Thanks, Manny. I think we've got time for one more question. I think we've got our last question coming up.

Yes, your last question is from Luca Isi from RBC Capital Markets. Your line is now open.

Oh, great. Thanks so much for excusing me, and maybe I'll follow Manny here, I guess. But, Jeff, how do you think about gross margin here going forward? I mean, the Santa Fe royalty fee is very meaningful at 15%, 30%, but we obviously don't know the exact tiering of the royalty fee. Do you think that modeling gross margin compressing from 80% now, I think it's at low 80s now, to like low 70s or even upper 60s, is that a reasonable assumption in your mind? And you called there, much appreciated. Thanks so much.

Yeah, I appreciate the question. So, in my prepared remarks, I mentioned that we expect gross margin on product sales to be lower in 2025. You're right, 2024, our gross margin on product sales was 81%. And I do think that'll be the direction of travel for a period of time, really driven by two things that relate to Ambutro. One is, it's our lowest margin product right now, given the royalty burden to Santa Fe, and it's our fastest growing product. So that will put pressure on margins as we move forward. And secondly, as that business grows, we also start to move up higher in the royalty tier. So the average royalty rate will likely also increase over time. The royalty that we paid on average across 2024 for Ambutro is 21%. Again, my expectation as this moves forward is over time, that number is going to probably be mid to high 20s. So that's just sort of the incremental amount that I would expect. Now, there's a couple things that will move the other way, I would say, on margins. If you look at our gross margin on a total revenue basis, that also includes the impact of collaboration and royalty revenue. That's revenue that's very high margin, probably close to 100%. As an example, in 2024, the margin on product sales was 81%, but if you looked at margin on total revenue was 86%. So that uplifted it. And then secondly, I think the most important thing is that the issue with this high royalty burden, if we're successful in developing the Creaseran, we'll hear more about that at R&D Day, as Pushkull said, there's no royalty burden to Sanofi on that. So that would obviously offset this in the future, if we're successful in bringing that to market. So hopefully that gives you a little more clarity on direction of travel on margins.
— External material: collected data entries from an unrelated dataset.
(* ===== verification/Sync.v ===== *)
(** The sync endpoints of a primary (src/sync.rs, src/api.rs): the page of the
    log, the reconciliation, the registration of a peer and its rows (src/db.rs),
    and the push of new events to the peers. *)

From S2P Require Import Prelude.
From S2P Require Import Model.
From S2P Require Import Event.
From S2P Require Import Crates.
From S2P Require Import Store.
From S2P Require Import EventLog.

(** A reply of a handler: the status and message of an [ApiError], or a body. *)
Module SyncReply.
Inductive SyncReply (A : Type) : Type :=
  | Refused (status : Z) (message : string)
  | Answer (body : A).
Arguments Refused {A} status message.
Arguments Answer {A} body.
End SyncReply.
Abbreviation SyncReply := SyncReply.SyncReply.

(** [check_sync_token]; an absent header is the empty text. *)
Definition check_sync_token `{Crates} (provided : string) (sync_token : option string) :
    result string unit :=
  match sync_token with
  | None => Err "sync token not configured on this node"%string
  | Some expected_sync =>
      if str_is_empty expected_sync then Err "sync token not configured on this node"%string
      else if sha256 provided =s sha256 expected_sync then Ok tt
      else Err "invalid or missing X-Sync-Token"%string
  end.

(** The guard that each sync handler starts with. *)
Definition with_sync_token `{Crates} {A} (provided : string) (sync_token : option string)
    (handler : DB (SyncReply A)) : DB (SyncReply A) :=
  match check_sync_token provided sync_token with
  | Err message => mret (SyncReply.Refused 403 message)
  | Ok _ => handler
  end.

(** ** [GET /sync/events] *)

Module SyncEventsResponse.
Record SyncEventsResponse : Type := mk {
  events : list Event;
  has_more : bool;
  next_seq : Z
}.
End SyncEventsResponse.
Abbreviation SyncEventsResponse := SyncEventsResponse.SyncEventsResponse.

Definition clamp (lo hi n : Z) : Z := Z.max lo (Z.min hi n).

Definition sync_events `{Crates} (after_seq : Z) (limit : option Z) : DB SyncEventsResponse :=
  let capped_limit := clamp 1 1000 (unwrap_or 500 limit) in
  events ← get_events_since after_seq capped_limit;
  mret (SyncEventsResponse.mk events (Z.of_nat (length events) =? capped_limit)
          (match list.last events with Some e => Event.seq e | None => after_seq end)).

Definition handle_sync_events `{Crates} (sync_token : option string) (provided : string)
    (after_seq : Z) (limit : option Z) : DB (SyncReply SyncEventsResponse) :=
  with_sync_token provided sync_token
    (response ← sync_events after_seq limit; mret (SyncReply.Answer response)).

(** ** [POST /sync/reconcile] *)

Definition MAX_RECONCILE_HAVE : nat := 10000.
Definition MAX_RECONCILE_REFS : Z := 50000.
Definition MAX_RECONCILE_EVENTS : Z := 10000.

(** [EventRef]. *)
Definition EventRef : Type := string * Z.

Module ReconcileRequest.
Record ReconcileRequest : Type := mk {
  node_pubkey : string;
  have : list EventRef;
  since_seq : Z
}.
End ReconcileRequest.
Abbreviation ReconcileRequest := ReconcileRequest.ReconcileRequest.

Module ReconcileResponse.
Record ReconcileResponse : Type := mk {
  send_to_node : list Event;
  unknown_to_us : list EventRef;
  has_more : bool;
  next_seq : Z
}.
End ReconcileResponse.
Abbreviation ReconcileResponse := ReconcileResponse.ReconcileResponse.

(** [iter().map(|r| r.seq).max().unwrap_or(default)]. *)
Definition max_ref_seq (default : Z) (refs : list EventRef) : Z :=
  match refs with
  | [] => default
  | r :: rest => foldl (λ m r, Z.max m r.2) r.2 rest
  end.

Definition reconcile `{Crates} (req : ReconcileRequest) : DB ReconcileResponse :=
  let have := ReconcileRequest.have req in
  let since_seq := ReconcileRequest.since_seq req in
  '(our_refs, refs_truncated) ← get_event_refs_since since_seq MAX_RECONCILE_REFS;
  let our_ids := fst <$> our_refs in
  let their_ids := fst <$> have in
  let missing id := bool_decide (id ∈ our_ids) && negb (bool_decide (id ∈ their_ids)) in
  let unknown_to_us := List.filter (λ r, negb (bool_decide (r.1 ∈ our_ids))) have in
  all_events ← get_events_since since_seq MAX_RECONCILE_EVENTS;
  let events_capped := MAX_RECONCILE_EVENTS <=? Z.of_nat (length all_events) in
  mret (ReconcileResponse.mk
    (List.filter (λ e, missing (Event.event_id e)) all_events)
    unknown_to_us (refs_truncated || events_capped) (max_ref_seq since_seq our_refs)).

Definition handle_sync_reconcile `{Crates} (sync_token : option string) (provided : string)
    (req : ReconcileRequest) : DB (SyncReply ReconcileResponse) :=
  with_sync_token provided sync_token
    (if (MAX_RECONCILE_HAVE <? length (ReconcileRequest.have req))%nat
     then mret (SyncReply.Refused 400
            ("have array exceeds maximum size of " ++ pretty MAX_RECONCILE_HAVE)%string)
     else response ← reconcile req; mret (SyncReply.Answer response)).

(** ** Peer rows *)

Definition MAX_PEER_FAILURES : Z := 10.

(** In the order of the table, which the query leaves open. *)
Definition get_push_peers : DB (list PeerNode) := query (λ db,
  List.filter (λ p, PeerNode.consecutive_failures p <? MAX_PEER_FAILURES)
    (snd <$> map_to_list (peer_nodes db))).

Definition push_subscribers_at_start : DB (gmap string string) :=
  peers ← get_push_peers;
  mret (list_to_map ((λ p, (PeerNode.node_pubkey p, PeerNode.node_url p)) <$> peers)).

Definition upsert_peer_node (node_pubkey node_url : string) (now : Z) : DB unit :=
  execute (λ db, set_peer_nodes (<[node_pubkey :=
    match peer_nodes db !! node_pubkey with
    | Some p => PeerNode.mk (PeerNode.node_pubkey p) node_url (PeerNode.discovered_at p)
                  (PeerNode.last_push_at p) (PeerNode.consecutive_failures p)
    | None => PeerNode.mk node_pubkey node_url now None 0
    end]> (peer_nodes db)) db).

Definition update_peer (node_pubkey : string) (f : PeerNode → PeerNode) : DB unit :=
  execute (λ db, set_peer_nodes (alter f node_pubkey (peer_nodes db)) db).

Definition with_failures (failures : Z) (p : PeerNode) : PeerNode :=
  PeerNode.mk (PeerNode.node_pubkey p) (PeerNode.node_url p) (PeerNode.discovered_at p)
    (PeerNode.last_push_at p) failures.

Definition record_push_success (node_pubkey : string) (now : Z) : DB unit :=
  update_peer node_pubkey (λ p,
    PeerNode.mk (PeerNode.node_pubkey p) (PeerNode.node_url p) (PeerNode.discovered_at p)
      (Some now) 0).

(** SQLite makes an integer sum that overflows a real, which the STRICT column
    refuses; a count of failures does not get there. *)
Definition increment_peer_failures (node_pubkey : string) : DB unit :=
  update_peer node_pubkey (λ p, with_failures (PeerNode.consecutive_failures p + 1) p).

Definition reset_peer_failures (node_pubkey : string) : DB unit :=
  update_peer node_pubkey (with_failures 0).

(** ** [GET /sync/peers] *)

Module PeerEntry.
Record PeerEntry : Type := mk {
  node_pubkey : string;
  node_url : string;
  last_push_at : option Z
}.
End PeerEntry.
Abbreviation PeerEntry := PeerEntry.PeerEntry.

Definition handle_sync_peers `{Crates} (sync_token : option string) (provided : string) :
    DB (SyncReply (list PeerEntry)) :=
  with_sync_token provided sync_token
    (peers ← get_push_peers;
     mret (SyncReply.Answer ((λ p,
       PeerEntry.mk (PeerNode.node_pubkey p) (PeerNode.node_url p) (PeerNode.last_push_at p))
       <$> peers))).

(** ** [POST /sync/register] *)

Definition SYNC_REGISTER_MAX_SKEW_SECS : Z := 600.

Module RegisterRequest.
Record RegisterRequest : Type := mk {
  node_pubkey : string;
  node_url : string;
  signed_at : option Z;
  signature : option string
}.
End RegisterRequest.
Abbreviation RegisterRequest := RegisterRequest.RegisterRequest.

Section register.
Context `{Crates}.
(** [serde_json::to_string] of a [RegisterSigningPayload]. *)
Context (register_json : string → string → Z → string).
(** What the address check and the ownership check of a push URL give: they
    ask the DNS and the peer itself. *)
Context (check_target : string → string → result (Z * string) unit).

(** [i64::abs] wraps. *)
Definition i64_abs (z : Z) : Z := wrap64 (Z.abs z).

(** The message of a bad signature is here without the text of the error. *)
Definition handle_sync_register (sync_token : option string) (provided : string) (now : Z)
    (req : RegisterRequest) (subscribers : gmap string string) :
    DB (SyncReply (gmap string string)) :=
  let node_pubkey := RegisterRequest.node_pubkey req in
  let node_url := RegisterRequest.node_url req in
  with_sync_token provided sync_token
    match RegisterRequest.signed_at req, RegisterRequest.signature req with
    | Some signed_at, Some signature_hex =>
        if SYNC_REGISTER_MAX_SKEW_SECS <? i64_abs (i64_sub now signed_at) then
          mret (SyncReply.Refused 400
            ("sync/register signed_at is outside the allowed skew window of "
             ++ pretty SYNC_REGISTER_MAX_SKEW_SECS ++ " seconds")%string)
        else if negb (ed25519_verify node_pubkey
                        (sha256 (register_json node_pubkey node_url signed_at)) signature_hex)
        then mret (SyncReply.Refused 403 "invalid sync/register signature")
        else
          match check_target node_url node_pubkey with
          | Err (status, message) => mret (SyncReply.Refused status message)
          | Ok _ =>
              _ ← upsert_peer_node node_pubkey node_url now;
              _ ← reset_peer_failures node_pubkey;
              mret (SyncReply.Answer (<[node_pubkey := node_url]> subscribers))
          end
    | _, _ => mret (SyncReply.Refused 400 "sync/register requires signed_at and signature")
    end.
End register.

(** ** Push *)

Definition PUSH_MAX_ATTEMPTS : nat := 3.
Definition PUSH_EVICTION_THRESHOLD : Z := MAX_PEER_FAILURES.

(** One attempt: a 2xx answer with the count of [rejected] that its body
    gives, if it is a [PushResponse]; or any other outcome. *)
Module PushAttempt.
Inductive PushAttempt : Type :=
  | Success (rejected : option Z)
  | Failed.
End PushAttempt.
Abbreviation PushAttempt := PushAttempt.PushAttempt.

(** The rows of the peers, and the cache of push URLs. *)
Definition PushState : Type := Db * gmap string string.

Definition handle_push_failure (pubkey : string) (st : PushState) : PushState :=
  let '(db, subscribers) := st in
  let db := (increment_peer_failures pubkey db).1 in
  let failures :=
    match peer_nodes db !! pubkey with
    | Some p => PeerNode.consecutive_failures p
    | None => 0
    end in
  (db, if PUSH_EVICTION_THRESHOLD <=? failures then delete pubkey subscribers
       else subscribers).

(** The state, and whether the peer rejected an event. *)
Definition check_push_response_rejections (pubkey : string) (rejected : option Z)
    (st : PushState) : PushState * bool :=
  if is_some_and (λ n, 0 <? n) rejected then (handle_push_failure pubkey st, true)
  else (st, false).

(** The loop over the attempts: it stops at the first 2xx answer. *)
Fixpoint push_attempts (fuel : nat) (pubkey : string) (attempt : nat → PushAttempt)
    (n : nat) (st : PushState) : PushState * bool :=
  match fuel with
  | O => (st, false)
  | S fuel =>
      match attempt n with
      | PushAttempt.Success rejected =>
          let '(st, had_rejections) := check_push_response_rejections pubkey rejected st in
          (st, negb had_rejections)
      | PushAttempt.Failed => push_attempts fuel pubkey attempt (S n) st
      end
  end.

(** One peer of [fan_out_push_inner]; [safe] is the address check of its URL. *)
Definition push_to_peer (now : Z) (safe : bool) (pubkey : string)
    (attempt : nat → PushAttempt) (st : PushState) : PushState :=
  if negb safe then st
  else
    let '((db, subscribers), success) :=
      push_attempts PUSH_MAX_ATTEMPTS pubkey attempt 0 st in
    if success then ((record_push_success pubkey now db).1, subscribers)
    else handle_push_failure pubkey (db, subscribers).

(** Each peer of the cache, once. The pushes run at the same time; one writes
    the row and the entry of its own peer only. *)
Definition fan_out_push (now : Z) (safe : string → bool)
    (attempt : string → nat → PushAttempt) (st : PushState) : PushState :=
  foldl (λ st '(pubkey, push_url), push_to_peer now (safe push_url) pubkey (attempt pubkey) st)
    st (map_to_list st.2).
That's super helpful. Thanks so much.

Very good. Well, look, thanks everybody for joining the call. 2024 was really a very good year for our line. And really, as I said, just the beginning of the success we believe we're on track to realize in 2025. So thanks everybody and have a great day.

Goodbye. Thank you. Ladies and gentlemen, the conference has now ended. Thank you all for joining. You may all disconnect your lines.